(Records drawn from a dataset)
◆ ◆ ◆

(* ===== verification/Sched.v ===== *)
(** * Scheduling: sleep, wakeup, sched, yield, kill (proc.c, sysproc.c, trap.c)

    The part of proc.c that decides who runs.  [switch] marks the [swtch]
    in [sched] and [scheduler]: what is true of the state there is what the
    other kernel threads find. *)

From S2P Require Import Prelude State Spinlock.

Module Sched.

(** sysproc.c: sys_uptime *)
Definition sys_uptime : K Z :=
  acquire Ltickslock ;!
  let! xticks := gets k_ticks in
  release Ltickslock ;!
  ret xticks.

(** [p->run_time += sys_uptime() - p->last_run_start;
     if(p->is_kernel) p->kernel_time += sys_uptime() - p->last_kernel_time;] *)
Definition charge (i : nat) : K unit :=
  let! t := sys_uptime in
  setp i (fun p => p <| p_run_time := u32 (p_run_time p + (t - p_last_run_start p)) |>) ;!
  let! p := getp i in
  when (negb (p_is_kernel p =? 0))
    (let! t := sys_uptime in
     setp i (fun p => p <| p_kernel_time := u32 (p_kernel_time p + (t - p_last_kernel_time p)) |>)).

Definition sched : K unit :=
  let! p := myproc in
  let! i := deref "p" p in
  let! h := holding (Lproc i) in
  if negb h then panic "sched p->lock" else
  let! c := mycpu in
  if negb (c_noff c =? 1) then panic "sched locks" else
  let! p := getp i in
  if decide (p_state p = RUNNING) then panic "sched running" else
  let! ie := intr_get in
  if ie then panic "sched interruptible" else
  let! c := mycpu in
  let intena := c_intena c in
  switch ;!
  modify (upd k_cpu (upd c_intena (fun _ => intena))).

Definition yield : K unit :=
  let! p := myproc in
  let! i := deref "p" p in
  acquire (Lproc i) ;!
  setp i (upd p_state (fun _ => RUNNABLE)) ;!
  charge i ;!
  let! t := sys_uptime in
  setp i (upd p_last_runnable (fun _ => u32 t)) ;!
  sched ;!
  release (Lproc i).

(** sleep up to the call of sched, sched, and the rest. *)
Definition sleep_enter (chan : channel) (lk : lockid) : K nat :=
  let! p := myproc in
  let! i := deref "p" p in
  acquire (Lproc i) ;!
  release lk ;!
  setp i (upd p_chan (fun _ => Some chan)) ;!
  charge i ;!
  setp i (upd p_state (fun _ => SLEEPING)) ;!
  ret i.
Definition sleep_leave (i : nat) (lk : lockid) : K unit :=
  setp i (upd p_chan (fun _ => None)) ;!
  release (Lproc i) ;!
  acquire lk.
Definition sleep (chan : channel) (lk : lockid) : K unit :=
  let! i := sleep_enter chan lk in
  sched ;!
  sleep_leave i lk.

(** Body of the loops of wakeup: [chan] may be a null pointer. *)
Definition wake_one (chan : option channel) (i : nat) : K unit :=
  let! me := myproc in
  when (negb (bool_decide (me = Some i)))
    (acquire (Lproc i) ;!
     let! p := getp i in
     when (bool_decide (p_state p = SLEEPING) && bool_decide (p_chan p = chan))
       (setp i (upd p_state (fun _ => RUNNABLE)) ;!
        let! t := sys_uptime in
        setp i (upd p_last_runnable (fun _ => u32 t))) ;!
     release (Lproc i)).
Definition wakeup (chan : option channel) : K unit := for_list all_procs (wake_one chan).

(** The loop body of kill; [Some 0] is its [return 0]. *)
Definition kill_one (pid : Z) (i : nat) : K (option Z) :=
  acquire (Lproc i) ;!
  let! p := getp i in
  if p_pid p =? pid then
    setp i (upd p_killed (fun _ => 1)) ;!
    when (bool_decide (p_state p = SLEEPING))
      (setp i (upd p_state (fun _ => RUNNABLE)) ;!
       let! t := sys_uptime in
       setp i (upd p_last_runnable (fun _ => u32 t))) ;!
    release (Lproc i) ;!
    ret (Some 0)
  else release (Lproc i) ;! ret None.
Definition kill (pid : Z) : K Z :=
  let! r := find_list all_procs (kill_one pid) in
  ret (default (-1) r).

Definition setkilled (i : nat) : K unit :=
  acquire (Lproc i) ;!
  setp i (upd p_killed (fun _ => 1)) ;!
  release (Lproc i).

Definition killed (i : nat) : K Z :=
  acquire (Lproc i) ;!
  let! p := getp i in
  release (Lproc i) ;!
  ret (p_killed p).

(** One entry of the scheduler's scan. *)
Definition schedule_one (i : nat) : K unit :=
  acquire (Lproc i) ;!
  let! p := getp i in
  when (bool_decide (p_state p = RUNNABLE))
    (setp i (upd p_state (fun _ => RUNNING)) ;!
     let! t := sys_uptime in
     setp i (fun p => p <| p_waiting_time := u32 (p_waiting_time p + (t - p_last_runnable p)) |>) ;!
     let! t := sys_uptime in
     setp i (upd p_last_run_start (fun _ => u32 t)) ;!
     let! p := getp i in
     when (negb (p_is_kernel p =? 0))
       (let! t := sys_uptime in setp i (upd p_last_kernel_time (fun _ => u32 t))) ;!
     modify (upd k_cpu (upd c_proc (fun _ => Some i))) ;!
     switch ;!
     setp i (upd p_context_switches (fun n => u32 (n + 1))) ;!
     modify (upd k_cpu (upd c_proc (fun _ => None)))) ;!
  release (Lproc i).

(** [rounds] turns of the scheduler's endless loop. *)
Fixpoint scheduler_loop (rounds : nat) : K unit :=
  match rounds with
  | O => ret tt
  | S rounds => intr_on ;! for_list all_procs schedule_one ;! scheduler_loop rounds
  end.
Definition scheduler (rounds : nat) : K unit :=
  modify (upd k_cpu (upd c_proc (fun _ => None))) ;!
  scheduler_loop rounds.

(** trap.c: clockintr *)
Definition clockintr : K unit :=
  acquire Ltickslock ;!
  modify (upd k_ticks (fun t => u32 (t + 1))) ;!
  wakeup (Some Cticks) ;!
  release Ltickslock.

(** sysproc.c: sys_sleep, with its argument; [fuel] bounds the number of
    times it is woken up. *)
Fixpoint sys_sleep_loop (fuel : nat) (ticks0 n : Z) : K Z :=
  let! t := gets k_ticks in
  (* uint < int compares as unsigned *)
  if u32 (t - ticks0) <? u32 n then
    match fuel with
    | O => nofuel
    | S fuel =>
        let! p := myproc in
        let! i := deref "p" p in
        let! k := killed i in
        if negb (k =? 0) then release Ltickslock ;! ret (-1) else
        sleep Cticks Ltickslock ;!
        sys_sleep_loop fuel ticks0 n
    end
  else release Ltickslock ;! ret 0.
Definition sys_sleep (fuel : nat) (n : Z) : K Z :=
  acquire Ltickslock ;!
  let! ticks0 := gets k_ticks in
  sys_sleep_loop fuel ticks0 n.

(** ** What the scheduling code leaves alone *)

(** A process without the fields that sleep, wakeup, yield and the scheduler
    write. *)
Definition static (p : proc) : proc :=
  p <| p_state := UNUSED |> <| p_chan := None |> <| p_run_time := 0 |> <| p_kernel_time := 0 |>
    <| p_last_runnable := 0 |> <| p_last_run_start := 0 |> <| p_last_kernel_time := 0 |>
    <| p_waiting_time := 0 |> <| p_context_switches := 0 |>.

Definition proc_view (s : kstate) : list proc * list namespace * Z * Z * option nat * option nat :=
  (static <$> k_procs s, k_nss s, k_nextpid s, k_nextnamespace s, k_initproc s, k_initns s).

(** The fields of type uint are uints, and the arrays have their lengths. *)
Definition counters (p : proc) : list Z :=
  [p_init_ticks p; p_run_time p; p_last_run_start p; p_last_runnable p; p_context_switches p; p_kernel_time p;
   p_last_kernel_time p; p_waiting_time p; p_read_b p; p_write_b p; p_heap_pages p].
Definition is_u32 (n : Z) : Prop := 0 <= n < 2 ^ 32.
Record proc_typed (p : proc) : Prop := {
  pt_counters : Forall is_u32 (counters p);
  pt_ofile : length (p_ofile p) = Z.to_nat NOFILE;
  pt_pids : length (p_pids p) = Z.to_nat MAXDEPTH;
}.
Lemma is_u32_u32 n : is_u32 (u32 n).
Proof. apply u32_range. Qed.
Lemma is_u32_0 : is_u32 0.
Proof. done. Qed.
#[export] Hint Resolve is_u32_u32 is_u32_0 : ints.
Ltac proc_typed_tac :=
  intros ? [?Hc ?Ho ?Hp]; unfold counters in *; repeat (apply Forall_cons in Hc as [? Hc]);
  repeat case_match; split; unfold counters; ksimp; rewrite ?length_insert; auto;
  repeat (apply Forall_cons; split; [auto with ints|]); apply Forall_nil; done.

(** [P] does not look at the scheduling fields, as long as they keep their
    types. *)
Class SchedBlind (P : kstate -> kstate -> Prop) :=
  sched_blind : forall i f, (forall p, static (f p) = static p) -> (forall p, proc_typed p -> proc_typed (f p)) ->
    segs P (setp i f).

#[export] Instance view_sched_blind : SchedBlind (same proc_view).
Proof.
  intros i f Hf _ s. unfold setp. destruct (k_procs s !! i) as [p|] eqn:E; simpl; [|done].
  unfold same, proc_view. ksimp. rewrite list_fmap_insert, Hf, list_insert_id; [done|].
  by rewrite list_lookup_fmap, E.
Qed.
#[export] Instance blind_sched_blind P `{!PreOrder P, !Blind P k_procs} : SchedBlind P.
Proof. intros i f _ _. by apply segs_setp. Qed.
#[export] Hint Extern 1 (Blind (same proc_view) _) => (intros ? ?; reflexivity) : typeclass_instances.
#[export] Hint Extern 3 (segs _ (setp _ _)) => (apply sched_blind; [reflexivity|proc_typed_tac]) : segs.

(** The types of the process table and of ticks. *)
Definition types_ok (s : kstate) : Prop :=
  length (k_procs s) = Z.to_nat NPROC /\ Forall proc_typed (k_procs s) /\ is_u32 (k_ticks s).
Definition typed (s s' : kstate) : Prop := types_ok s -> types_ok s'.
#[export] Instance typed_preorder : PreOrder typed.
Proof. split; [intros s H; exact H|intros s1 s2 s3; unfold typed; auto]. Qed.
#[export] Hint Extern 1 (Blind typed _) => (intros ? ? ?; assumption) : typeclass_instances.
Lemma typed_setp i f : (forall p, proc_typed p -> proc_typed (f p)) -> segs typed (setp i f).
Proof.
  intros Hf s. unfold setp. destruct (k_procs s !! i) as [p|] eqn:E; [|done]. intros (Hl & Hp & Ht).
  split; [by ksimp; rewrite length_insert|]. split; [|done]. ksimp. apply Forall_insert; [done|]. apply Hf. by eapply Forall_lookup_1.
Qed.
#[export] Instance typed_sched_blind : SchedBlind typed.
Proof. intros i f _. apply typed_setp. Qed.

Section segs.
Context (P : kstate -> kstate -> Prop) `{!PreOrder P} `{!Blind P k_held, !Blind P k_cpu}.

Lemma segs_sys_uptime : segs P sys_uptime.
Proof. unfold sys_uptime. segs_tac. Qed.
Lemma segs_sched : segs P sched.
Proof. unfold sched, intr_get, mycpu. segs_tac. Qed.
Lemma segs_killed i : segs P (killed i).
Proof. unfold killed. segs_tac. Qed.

◆ ◆ ◆

### EXERCISE DETAILS
Give again, exactly as written, every line from the first one above through the line that has "other kernel threads find. *)" in it.

### SOLUTION
(* ===== verification/Sched.v ===== *)
(** * Scheduling: sleep, wakeup, sched, yield, kill (proc.c, sysproc.c, trap.c)

    The part of proc.c that decides who runs.  [switch] marks the [swtch]
    in [sched] and [scheduler]: what is true of the state there is what the
    other kernel threads find. *)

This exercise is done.